**What needs to be done**: Scan the records below and say how many lines include the word "arithmetic", giving no other text.

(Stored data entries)

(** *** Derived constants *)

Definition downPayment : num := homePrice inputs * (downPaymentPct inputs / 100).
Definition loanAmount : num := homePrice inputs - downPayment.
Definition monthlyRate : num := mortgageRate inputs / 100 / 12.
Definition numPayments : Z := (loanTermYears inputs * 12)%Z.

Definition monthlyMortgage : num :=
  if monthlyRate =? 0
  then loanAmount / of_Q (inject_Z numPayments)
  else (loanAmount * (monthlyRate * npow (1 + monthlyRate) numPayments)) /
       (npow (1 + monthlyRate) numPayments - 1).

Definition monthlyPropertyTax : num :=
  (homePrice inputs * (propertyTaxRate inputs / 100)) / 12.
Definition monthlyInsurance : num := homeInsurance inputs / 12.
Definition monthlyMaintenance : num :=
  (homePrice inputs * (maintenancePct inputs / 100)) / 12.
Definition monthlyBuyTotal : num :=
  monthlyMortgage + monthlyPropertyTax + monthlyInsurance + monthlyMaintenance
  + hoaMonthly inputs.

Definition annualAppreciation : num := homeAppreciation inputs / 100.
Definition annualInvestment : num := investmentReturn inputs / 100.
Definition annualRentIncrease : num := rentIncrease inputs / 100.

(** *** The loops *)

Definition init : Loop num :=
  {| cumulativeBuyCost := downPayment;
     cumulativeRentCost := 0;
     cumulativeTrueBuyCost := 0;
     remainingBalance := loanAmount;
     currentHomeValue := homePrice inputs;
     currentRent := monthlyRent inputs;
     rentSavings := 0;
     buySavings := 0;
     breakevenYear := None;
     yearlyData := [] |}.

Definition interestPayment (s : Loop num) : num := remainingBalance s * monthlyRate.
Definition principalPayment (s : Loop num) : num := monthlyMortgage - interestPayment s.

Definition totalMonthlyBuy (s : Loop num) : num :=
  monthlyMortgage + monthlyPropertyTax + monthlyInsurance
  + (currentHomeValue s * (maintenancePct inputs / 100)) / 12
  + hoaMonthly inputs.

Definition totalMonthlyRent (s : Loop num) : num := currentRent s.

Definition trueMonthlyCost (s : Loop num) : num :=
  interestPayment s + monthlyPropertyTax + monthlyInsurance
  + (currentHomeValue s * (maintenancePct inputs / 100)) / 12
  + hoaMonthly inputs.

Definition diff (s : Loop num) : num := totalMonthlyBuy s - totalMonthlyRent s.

...

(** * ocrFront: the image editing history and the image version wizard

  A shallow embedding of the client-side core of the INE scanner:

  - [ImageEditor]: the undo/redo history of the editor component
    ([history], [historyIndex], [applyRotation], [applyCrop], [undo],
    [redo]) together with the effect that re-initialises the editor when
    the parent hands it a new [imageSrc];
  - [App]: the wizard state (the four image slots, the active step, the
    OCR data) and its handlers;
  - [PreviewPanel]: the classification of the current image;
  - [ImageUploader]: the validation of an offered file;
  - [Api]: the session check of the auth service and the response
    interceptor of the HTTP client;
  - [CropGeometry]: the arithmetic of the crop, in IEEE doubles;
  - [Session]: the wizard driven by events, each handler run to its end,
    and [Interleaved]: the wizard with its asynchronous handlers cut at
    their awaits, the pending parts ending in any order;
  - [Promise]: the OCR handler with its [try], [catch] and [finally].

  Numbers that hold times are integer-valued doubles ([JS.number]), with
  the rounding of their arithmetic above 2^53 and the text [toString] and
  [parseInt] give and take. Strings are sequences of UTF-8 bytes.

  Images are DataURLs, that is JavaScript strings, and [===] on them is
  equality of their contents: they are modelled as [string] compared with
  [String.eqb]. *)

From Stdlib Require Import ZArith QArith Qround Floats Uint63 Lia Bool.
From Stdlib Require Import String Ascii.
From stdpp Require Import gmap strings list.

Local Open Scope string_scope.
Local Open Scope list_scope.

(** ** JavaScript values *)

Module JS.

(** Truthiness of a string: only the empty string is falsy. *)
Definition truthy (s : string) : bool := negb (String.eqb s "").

**Answer space**: 2